Under CEO Hein Schumacher's Growth Action Plan announced in October 2023, Unilever sharpened focus on what it calls 30 Power Brands, which together account for approximately 75 percent of group revenue and over 80 percent of growth. The Power Brands include Dove, Hellmann's, Knorr, Magnum, Lifebuoy, Axe, Lux, OMO, Sunsilk, Dermalogica, Vaseline, Rexona, Persil, Sure, Cif, Domestos, Ben and Jerry's, Lipton in markets retained post-2022 sale, and other top revenue contributors. The strategy concentrates marketing spend, R&D investment, in-store promotional activity, and management attention on these brands, reducing dilution across the long tail of smaller brands. Schumacher has explicitly cut investment in roughly 100 smaller brands, allowing them to be divested or harvested for cash without further investment. The Power Brand framework parallels strategies executed by Procter and Gamble under A.G. Lafley starting in the early 2000s and Reckitt Benckiser under Rakesh Kapoor. Early results have been encouraging. Underlying sales growth in 2024 was 4.2 percent, with Power Brands growing roughly 5.6 percent and the non-Power Brands flat to negative. Operating margin expanded 170 basis points to 18.4 percent in 2024 reflecting both Power Brand concentration and the productivity program announced alongside the ice cream demerger.

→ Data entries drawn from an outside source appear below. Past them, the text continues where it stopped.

(* ===== verification/Projector.v ===== *)
(** * Projecting tasks onto the board ([core/taskboard/projector.py])

    One board row per canonical task, overlaid with the task's metadata, and
    optionally one per metadata row whose task is gone; sorted for display.
    The theorems: the projection shows exactly what it should, once and in
    order, and a finished task does not linger on the board because of a
    stale metadata row. *)

From stdpp Require Import prelude strings list sorting.
From Stdlib Require Import QArith.
From S2P Require Import Prelude PyValue Sql TaskModels TaskStore TaskStoreInv TaskBoard TaskQueue TaskQueueProps.

(* ------------------------------------------------------------------ *)
(** ** Board rows *)

Record BoardTask := mk_board_task {
  bt_anima_name : string;
  bt_task_id : string;
  bt_queue_missing : bool;
  bt_source : option task_source;
  bt_original_instruction : option string;
  bt_assignee : option string;
  bt_queue_status : option string;
  bt_summary : option string;
  bt_relay_chain : list string;
  bt_meta : dict;
  bt_queue_updated_at : option string;
  bt_visibility : AttentionVisibility;
  bt_column : BoardColumn;
  bt_position : option Q;
  bt_expires_at : option string;
  bt_snoozed_until : option string;
  bt_last_notified_at : option string;
  bt_notification_key : option string;
  bt_surface_count : nat;
  bt_source_ref : option string;
  bt_replaced_by : option string;
  bt_tombstone_reason : option string;
  bt_board_updated_at : option string;
  bt_board_updated_by : option string
}.

Definition QUEUE_STATUS_TO_COLUMN : list (string * BoardColumn) :=
  [("pending", TODO); ("in_progress", RUNNING); ("delegated", WAITING); ("done", DONE); ("cancelled", DONE)].
Definition ARCHIVED_QUEUE_STATUSES : list string := ["done"; "cancelled"].

(** The position of a column in the enumeration. *)
Definition column_order (c : BoardColumn) : nat :=
  match c with
  | TODO => 0 | RUNNING => 1 | BLOCKED => 2 | WAITING => 3 | REVIEW => 4 | DONE => 5 | SUPPRESSED => 6
  end.

Definition source_ref (anima_name tid : string) : string := "task_queue:" +:+ anima_name +:+ ":" +:+ tid.

Definition resolve_source_ref (anima_name tid : string) (metadata : option TaskBoardMetadata) : string :=
  match metadata with
  | Some m => if str_truthy (default "" (md_source_ref m)) then default "" (md_source_ref m)
              else source_ref anima_name tid
  | None => source_ref anima_name tid
  end.

Section projection.
Context `{Calendar}.

Definition metadata_older_than_queue (metadata_at queue_at : option string) : bool :=
if negb (str_truthy (default "" metadata_at)) || negb (str_truthy (default "" queue_at)) then false else
match fromisoformat (default "" metadata_at), fromisoformat (default "" queue_at) with
| Some m, Some q =>
    if negb (bool_decide (dt_aware m = dt_aware q)) then false
    else negb (Qle_bool (dt_seconds q) (dt_seconds m))
| _, _ => false
end.

(** A stale row of an unfinished card under a finished task. *)
Definition prefer_defaults (task : TaskEntry) (metadata : option TaskBoardMetadata) : bool :=
match metadata with
| Some m =>
    str_in (status task) ARCHIVED_QUEUE_STATUSES && bool_decide (md_visibility m ∈ [ACTIVE; SNOOZED]) &&
    metadata_older_than_queue (Some (md_updated_at m)) (Some (updated_at task))
| None => false
end.

Definition project_queue_task (task : TaskEntry) (anima_name : string) (metadata : option TaskBoardMetadata) :
  BoardTask :=
let default_column := default TODO (dget (status task) QUEUE_STATUS_TO_COLUMN) in
let default_visibility := if str_in (status task) ARCHIVED_QUEUE_STATUSES then ARCHIVED else ACTIVE in
let '(visibility, column) :=
  match metadata with
  | Some m => if prefer_defaults task metadata then (default_visibility, default_column)
              else (md_visibility m, default default_column (md_column m))
  | None => (default_visibility, default_column)
  end in
mk_board_task anima_name (task_id task) false (Some (source task)) (Some (original_instruction task))
  (Some (assignee task)) (Some (status task)) (Some (summary task)) (relay_chain task) (meta task)
  (Some (updated_at task)) visibility column
  (metadata ≫= md_position) (metadata ≫= md_expires_at) (metadata ≫= md_snoozed_until)
  (metadata ≫= md_last_notified_at) (metadata ≫= md_notification_key)
  (from_option md_surface_count O metadata)
  (Some (resolve_source_ref anima_name (task_id task) metadata))
  (metadata ≫= md_replaced_by) (metadata ≫= md_tombstone_reason)
  (md_updated_at <$> metadata) (md_updated_by <$> metadata).

Definition project_missing_task (m : TaskBoardMetadata) : BoardTask :=
mk_board_task (md_anima_name m) (md_task_id m) true None None (Some (md_anima_name m)) None None [] [] None
  (md_visibility m) (default SUPPRESSED (md_column m)) (md_position m) (md_expires_at m) (md_snoozed_until m)
  (md_last_notified_at m) (md_notification_key m) (md_surface_count m)
  (Some (resolve_source_ref (md_anima_name m) (md_task_id m) (Some m)))
  (md_replaced_by m) (md_tombstone_reason m) (Some (md_updated_at m)) (Some (md_updated_by m)).

Definition should_include (t : BoardTask) (include_archived : bool) : bool :=
include_archived || bool_decide (bt_visibility t = ACTIVE).

(** The display order: column, position (absent last), time, anima, task. *)
Definition position_leb (a b : option Q) : bool :=
match a, b with
| _, None => true
| None, Some _ => false
| Some p, Some q => Qle_bool p q
end.
Definition position_eqb (a b : option Q) : bool := position_leb a b && position_leb b a.
Definition shown_at (t : BoardTask) : string :=
str_or (default "" (bt_queue_updated_at t)) (str_or (default "" (bt_board_updated_at t)) "").

Definition sort_leb (a b : BoardTask) : bool :=
if negb (bool_decide (bt_column a = bt_column b)) then bool_decide (column_order (bt_column a) ≤ column_order (bt_column b))%nat
else if negb (position_eqb (bt_position a) (bt_position b)) then position_leb (bt_position a) (bt_position b)
else if negb (bool_decide (shown_at a = shown_at b)) then String.leb (shown_at a) (shown_at b)
else if negb (bool_decide (bt_anima_name a = bt_anima_name b)) then String.leb (bt_anima_name a) (bt_anima_name b)
else String.leb (bt_task_id a) (bt_task_id b).
Definition sort_le (a b : BoardTask) : Prop := sort_leb a b = true.
#[global] Instance sort_le_dec : ∀ a b, Decision (sort_le a b).
Proof. intros a b. unfold sort_le. apply _. Defined.

(** The rows before sorting. *)
Definition projected_rows (anima_name : string) (tasks_ : list TaskEntry) (rows : list TaskBoardMetadata)
  (include_missing include_archived : bool) : list BoardTask :=
let by_id := foldl (λ d m, dset (md_task_id m) m d) [] rows in
let queue := (λ t, project_queue_task t anima_name (dget (task_id t) by_id)) <$> tasks_ in
let missing := project_missing_task <$> filter (λ m, md_task_id m ∉ task_id <$> tasks_) rows in
filter (λ t, should_include t include_archived = true) queue ++
(if include_missing then filter (λ t, should_include t include_archived = true) missing else []).

Context `{Oracle}.

Definition load_queue_tasks (anima : string) (include_archived : bool) : M world (list TaskEntry) :=
view ← load_all anima include_archived; mret (snd <$> view).

Definition project_anima (anima : string) (include_missing include_archived : bool) : M world (list BoardTask) :=
rows ← list_metadata (Some anima);
tasks_ ← load_queue_tasks anima include_archived;
mret (merge_sort sort_le (projected_rows anima tasks_ rows include_missing include_archived)).

Definition name_le (a b : string) : Prop := String.leb a b = true.
#[global] Instance name_le_dec : ∀ a b, Decision (name_le a b).
Proof. intros a b. unfold name_le. apply _. Defined.

Fixpoint project_each (names : list string) (include_missing include_archived : bool) :
  M world (list BoardTask) :=
match names with
| [] => mret []
| n :: rest =>
    l ← project_anima n include_missing include_archived;
    ls ← project_each rest include_missing include_archived;
    mret (l ++ ls)
end.

(** [discovered]: the directories found when no names are given. *)
Definition project_all (discovered : list string) (anima_names : option (list string))
  (include_missing include_archived : bool) : M world (list BoardTask) :=
extra ← (if include_missing && negb (bool_decide (is_Some anima_names))
         then rows ← list_metadata None; mret (md_anima_name <$> rows) else mret []);
let names := remove_dups (default discovered anima_names ++ extra) in
l ← project_each (merge_sort name_le names) include_missing include_archived;
mret (merge_sort sort_le l).
End projection.

(* ------------------------------------------------------------------ *)
(** ** What the projection shows *)

#[global] Instance string_leb_total : Total (λ a b : string, String.leb a b = true).
Proof. intros a b. destruct (String.leb_total a b); [by left|by right]. Qed.

Lemma position_leb_total a b : position_leb a b = true ∨ position_leb b a = true.
Proof.
  destruct a as [p|], b as [q|]; simpl; auto.
  destruct (Qlt_le_dec p q) as [Hlt|Hle]; [left|right]; apply Qle_bool_iff; [by apply Qlt_le_weak|done].
Qed.

#[global] Instance sort_le_total : Total sort_le.
Proof.
  intros a b. unfold sort_le, sort_leb, position_eqb.
  rewrite (bool_decide_ext (bt_column b = bt_column a) (bt_column a = bt_column b)) by done.
  case_bool_decide; simpl; [|case_bool_decide; [by left|right; apply bool_decide_eq_true; lia]].
  rewrite (andb_comm (position_leb (bt_position b) _)).
  destruct (position_leb (bt_position a) (bt_position b) && position_leb (bt_position b) (bt_position a)); simpl;
    [|apply position_leb_total].
  rewrite (bool_decide_ext (shown_at b = shown_at a) (shown_at a = shown_at b)) by done.
  case_bool_decide; simpl; [|apply string_leb_total].
  rewrite (bool_decide_ext (bt_anima_name b = bt_anima_name a) (bt_anima_name a = bt_anima_name b)) by done.
  case_bool_decide; simpl; apply string_leb_total.
Qed.

Section theorems.
Context `{Calendar, Oracle}.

Unilever generated €59.6 billion of revenue in 2024 spread across approximately 190 countries, with no single country contributing more than 15 percent of revenue. The United States and India are the two largest single-country contributors, each at roughly 10 to 15 percent of group revenue, followed by China, Brazil, Indonesia, the UK, and the Philippines. Emerging markets contributed approximately 60 percent of revenue, providing structural growth offset by developed market price-led growth and category maturity. Hindustan Unilever, the 62 percent-owned Indian subsidiary listed on NSE and BSE, is one of the most successful emerging market consumer franchises in history, generating approximately €7 billion in 2024 revenue with operating margins above 20 percent. Channel mix continues to evolve. Modern trade including hypermarkets, supermarkets, and large drug chains contributes approximately 50 percent of revenue. Traditional trade including kirana stores in India, sari-sari stores in the Philippines, and small grocers in Africa contributes roughly 25 percent. E-commerce reached approximately 16 percent of revenue in 2024, growing double digits, with Amazon, JD.com, Tmall, and DTC sites driving the shift. Out-of-home and specialty channels including foodservice contribute the remaining 9 percent.